Разыгрывать больного я начинал без всяких зрителей, как бы для себя самого, лишь только мое решение насладиться в этот день свободой вместе с неумолимым ходом часовых стрелок вырастало в насущную необходимость. Я уже прозевал последнюю минуту, в которую можно было встать, не боясь опоздания, в столовой остывал приготовленный мне завтрак, тупоголовые юнцы уже шагали в школу, будний день начался, и мне предстояло собственными силами, на свой страх и риск вырваться из деспотического его распорядка. От смелости такого предприятия у меня захолонуло сердце и засосало под ложечкой. Тут я обнаружил, что мои ногти приобрели синеватый оттенок. Утро, как видно, выдалось холодное, и было достаточно пролежать несколько минут без одеяла или, еще того лучше, пройтись по комнате и слегка утомить себя, чтобы вызвать внушительный приступ озноба. То, что я сейчас говорю, весьма для меня характерно; мой организм всегда был легко уязвим и требовал бережного ухода, так что всю мою последующую бурную деятельность я рассматривал как мужественное самопреодоление, более того — как немалый нравственный подвиг. Будь это не так, мне бы не удалось ни тогда, ни впредь при помощи нарочитого легкого утомления тела и мозга придавать себе вид серьезно больного и по мере надобности настраивать окружающих на мягкий, жалостливый лад. Дюжий малый запросто из себя больного не разыграет. Только человек (да будет мне позволено вновь прибегнуть к этому обороту), только человек, созданный из благородного материала, может, не будучи больным в обыденном смысле слова, так сродниться со страданием, чтобы, внутренним взором подметив его симптомы, произвольно воссоздавать их. Я закрыл глаза и тотчас же снова широко открыл, сообщив им вопрошающее, жалобное выражение. Я и без зеркала знал, что мои волосы, спутавшиеся от сна, длинными прядями падают на лоб и что мое лицо бледно от волнения и страха. Для того чтобы оно выглядело еще и осунувшимся, я прибег к способу собственного изобретения: чуть-чуть закусил зубами внутреннюю сторону щек, отчего подбородок вытянулся, а щеки сделались впалыми, что явно свидетельствовало о мучительно проведенной ночи. Вибрирующие ноздри и как бы болезненное подергивание мускулов во внешних уголках глаз дополняли картину. Руки с посиневшими ногтями я сложил на груди, на стул около кровати водрузил снятый с умывальника таз и, время от времени стуча зубами, стал ждать, пока меня хватятся.

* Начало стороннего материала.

(** Linux and glibc: the speeds are the [CBAUD] field of [c_cflag], which includes
    [CBAUDEX] = 0o10000. *)
Definition linux_B (baud : Z) : Z :=
  from_option snd 0 (head (filter (fun r => fst r = baud)
    (zip [0;50;75;110;134;150;200;300;600;1200;1800;2400;4800;9600;19200;38400;
          57600;115200;230400;460800;500000;576000;921600;1000000;1152000;1500000;
          2000000;2500000;3000000;3500000;4000000]
         ([0;1;2;3;4;5;6;7;8;9;10;11;12;13;14;15] ++
          (Z.add 0x1000 <$> [1;2;3;4;5;6;7;8;9;10;11;12;13;14;15]))))).
Definition linux_set_speed (t : termios) (s : Z) : termios :=
  set_c_cflag (clr_bits (c_cflag t) 0x100f |. (s & 0x100f))%C t.
Definition linux : Termios := {|
  NCCS := 32;
  ICRNL := 0x100; INLCR := 0x40; IGNCR := 0x80; ISTRIP := 0x20; BRKINT := 0x2; IGNPAR := 0x4;
  IGNBRK := 0x1; INPCK := 0x10; PARMRK := 0x8; IXON := 0x400; IXOFF := 0x1000;
  ECHOE := 0x10; ECHOK := 0x20; ECHOKE := 0x800; ECHONL := 0x40; ISIG := 0x1; IEXTEN := 0x8000;
  ICANON := 0x2; ECHO := 0x8; OPOST := 0x1;
  CLOCAL := 0x800; PARENB := 0x100; PARODD := 0x200; CSTOPB := 0x40; CRTSCTS := 0x80000000;
  CSIZE := 0x30; CS5 := 0; CS6 := 0x10; CS7 := 0x20; CS8 := 0x30;
  VMIN := 6; VTIME := 5; VINTR := 0; VQUIT := 1; VERASE := 2; VKILL := 3; VEOF := 4; VSWTC := 7;
  VSUSP := 10; VEOL := 11; VSTART := 8; VSTOP := 9;
  VDISCARD := Some 13%nat; VREPRINT := Some 12%nat; VWERASE := Some 14%nat;
  VLNEXT := Some 15%nat; VEOL2 := Some 16%nat;
  B := linux_B;
  B_defined b := negb ((b =? 76800) || (b =? 153600) || (b =? 307200));
  EXTA := Some 14; EXTB := Some 15;
  cfsetispeed := linux_set_speed; cfsetospeed := linux_set_speed;
  cfgetispeed t := (c_cflag t & 0x100f)%C |}.

(** * Proofs *)

Lemma land_set_disjoint x m K : disjoint m K -> Z.land (set_bits x m) K = Z.land x K.
Proof. intros E. unfold set_bits. rewrite Z.land_lor_distr_l, E. apply Z.lor_0_r. Qed.
Lemma land_clr_disjoint x m K : disjoint m K -> Z.land (clr_bits x m) K = Z.land x K.
Proof.
  unfold disjoint, clr_bits. intros E. apply Z.bits_inj'. intros i Hi.
  rewrite !Z.land_spec, Z.lnot_spec by lia.
  apply (f_equal (fun z => Z.testbit z i)) in E. rewrite Z.land_spec, Z.bits_0 in E.
  destruct (Z.testbit x i), (Z.testbit m i), (Z.testbit K i); done.
Qed.
(** Boolean identities of masks, bit by bit. *)
Ltac bitwise :=
  unfold set_bits, clr_bits; apply Z.bits_inj'; intros ? ?;
  rewrite ?Z.land_spec, ?Z.lor_spec, ?Z.lnot_spec, ?Z.bits_0 by lia;
  repeat match goal with |- context [Z.testbit ?x ?i] => destruct (Z.testbit x i) end; done.
Lemma land_set_same x m : Z.land (set_bits x m) m = m.
Proof. bitwise. Qed.
Lemma land_clr_same x m : Z.land (clr_bits x m) m = 0.
Proof. bitwise. Qed.
Lemma land_or_in x m K : Z.land m K = m -> Z.land (set_bits (clr_bits x K) m) K = m.
Proof.
  intros E. unfold set_bits. rewrite Z.land_lor_distr_l, E.
  change (Z.land (clr_bits x K) K |. m = m)%C. by rewrite land_clr_same.
Qed.
Lemma disjoint_sym a b : disjoint a b -> disjoint b a.
Proof. unfold disjoint. by rewrite Z.land_comm. Qed.
#[export] Hint Resolve disjoint_sym : sl.

(** ** Lists of updates *)

Section Updates.
Context `{TL : TermiosLaws}.

(** What the setters leave alone: everything but [cmode] and the values in [tio]. *)
Definition cfg (s : sl_t) : sl_t :=
  w_cmode 0 (w_tio (Tio 0 0 0 0 (replicate (length (c_cc (tio s))) 0)) s).

Definition keeps {A} (P : sl_t -> A) (f : sl_t -> sl_t) : Prop := forall s, P (f s) = P s.
Lemma run_keeps {A} (P : sl_t -> A) us : Forall (fun u => keeps P (snd u)) us -> keeps P (run us).
Proof.
  intros H. induction H as [|[fl f] us Hf _ IH]; intros s; [done|].
  cbn. unfold run in IH. rewrite IH. unfold apply_flag. case_match; [apply Hf|done].
Qed.

Lemma on_tio_cfg f s : length (c_cc (f (tio s))) = length (c_cc (tio s)) -> cfg (on_tio f s) = cfg s.
Proof. intros E. unfold cfg, on_tio, w_tio, w_cmode. cbn. by rewrite E. Qed.
Lemma put_cc_length i v t : length (c_cc (put_cc i v t)) = length (c_cc t).
Proof. apply length_insert. Qed.
Lemma put_cc_opt_length i v t : length (c_cc (put_cc_opt i v t)) = length (c_cc t).
Proof. destruct i; [apply put_cc_length|done]. Qed.
Lemma keeps_cfg_cmode v f : keeps cfg f -> keeps cfg (fun s => w_cmode v (f s)).
Proof. intros H s. rewrite <-(H s). done. Qed.
Lemma raw_cfg : keeps cfg set_raw_mode.
Proof.
  apply keeps_cfg_cmode. intros s. apply on_tio_cfg. unfold raw_tio.
  by rewrite !put_cc_length.
Qed.
Lemma line_cfg : keeps cfg set_line_mode.
Proof.
  apply keeps_cfg_cmode. intros s. apply on_tio_cfg. unfold line_tio.
  by rewrite !put_cc_opt_length, !put_cc_length.
Qed.
Lemma baud_cfg : keeps cfg (fun s => set_baud s (baud s)).
Proof.
  intros s. unfold set_baud. rewrite on_tio_cfg by apply f_equal, speed_keeps_cc.
  apply on_tio_cfg, f_equal, speed_keeps_cc.
Qed.
Lemma updates_cfg : Forall (fun u => keeps cfg (snd u)) updates.
Proof.
  unfold updates. rewrite !Forall_cons, Forall_nil; cbn [snd]. split_and!; [ |apply baud_cfg| .. ];
    try exact I; intros s; [repeat case_match; [apply raw_cfg|apply line_cfg|done] | .. ];
    apply on_tio_cfg; cbn beta zeta; rewrite ?put_cc_length, ?put_cc_opt_length;
    repeat case_match; reflexivity.
Qed.
Lemma update_tio_cfg s : cfg (update_tio s) = cfg s.
Proof. apply (run_keeps cfg), updates_cfg. Qed.

(** What [update_tio] leaves in a view [P] of the settings is what the pending
    update [f] put there, when every later update keeps [P]. *)
Lemma update_reads {A} (P : sl_t -> A) pre fl f post s v :
  updates = pre ++ (fl, f) :: post ->
  has_bits (flags s) fl = true ->
  Forall (fun u => keeps P (snd u)) post ->
  (forall s', cfg s' = cfg s -> P (f s') = v) ->
  P (update_tio s) = v.
Proof.
  intros E Hfl Hpost Hf. unfold update_tio. rewrite E. unfold run. rewrite fold_left_app. cbn [fold_left].
  change (P (run post (apply_flag fl f (run pre s))) = v).
  rewrite (run_keeps P post Hpost).
  assert (cfg (run pre s) = cfg s) as Ec.
  { apply run_keeps. pose proof updates_cfg as H. rewrite E in H. by apply Forall_app in H as [? _]. }
  unfold apply_flag. rewrite (f_equal flags Ec : flags (run pre s) = flags s), Hfl. by apply Hf.
Qed.

(** ** Views of the settings *)

Definition cflag_view (K : Z) (s : sl_t) : Z := Z.land (c_cflag (tio s)) K.
Definition iflag_view (K : Z) (s : sl_t) : Z := Z.land (c_iflag (tio s)) K.
Definition lflag_view (K : Z) (s : sl_t) : Z := Z.land (c_lflag (tio s)) K.
Definition cc_view (i : nat) (s : sl_t) : Z := get_cc i (tio s).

Случилось это не скоро, так как мои родители любили поздно спать, и пока обнаружилось, что я утром не ушел из дому, в школе прошло уже два или три урока. Но вот моя мать поднялась наверх и вошла ко мне в комнату, еще с порога спрашивая, уж не захворал ли я. Я посмотрел на нее широко открытыми, остановившимися глазами, словно с трудом приходя в себя и еще не понимая, где я и что со мной, и отвечал, что, видимо, и вправду болен.

— Что ж ты чувствуешь? — осведомилась она.

— …Голова… все тело ломит… Почему мне так холодно? — сказал я, как бы с трудом ворочая языком, и заметался на постели.

Мать прониклась ко мне состраданием. Не думаю, чтобы она приняла мою болезнь всерьез, но так как чувствительность в ней всегда одерживала верх над разумом, то у нее недостало духу выйти из игры, напротив, она, как в театре, начала мне «подыгрывать».

— Бедное дитя, — воскликнула она, подпирая щеку указательным пальцем и горестно покачивая головой. — И кушать ты ничего не хочешь?

Я вздрогнул, судорожно прижал подбородок к груди и сделал отрицательный жест. Железная последовательность моего поведения отрезвила мать, поколебала ее уверенность, лишила удовольствия, которое она заодно со мной получала от этой иллюзии, ибо то, что человек может зайти в своей игре так далеко, чтобы отказаться от еды и питья, в ее голове не укладывалось. Она посмотрела на меня недоверчивым, испытующим взглядом. Но я, заметив это и желая подтолкнуть ее на нужное мне решение, немедленно разыграл самую трудную и эффектную из всех заготовленных мною сцен. А именно: подскочил на кровати, дрожащими, неверными руками пододвинул к себе таз и буквально распростерся над ним, несмотря на страшные судороги и корчи, сводившие мое тело, — надо было иметь каменное сердце, чтобы не тронуться видом таких страданий.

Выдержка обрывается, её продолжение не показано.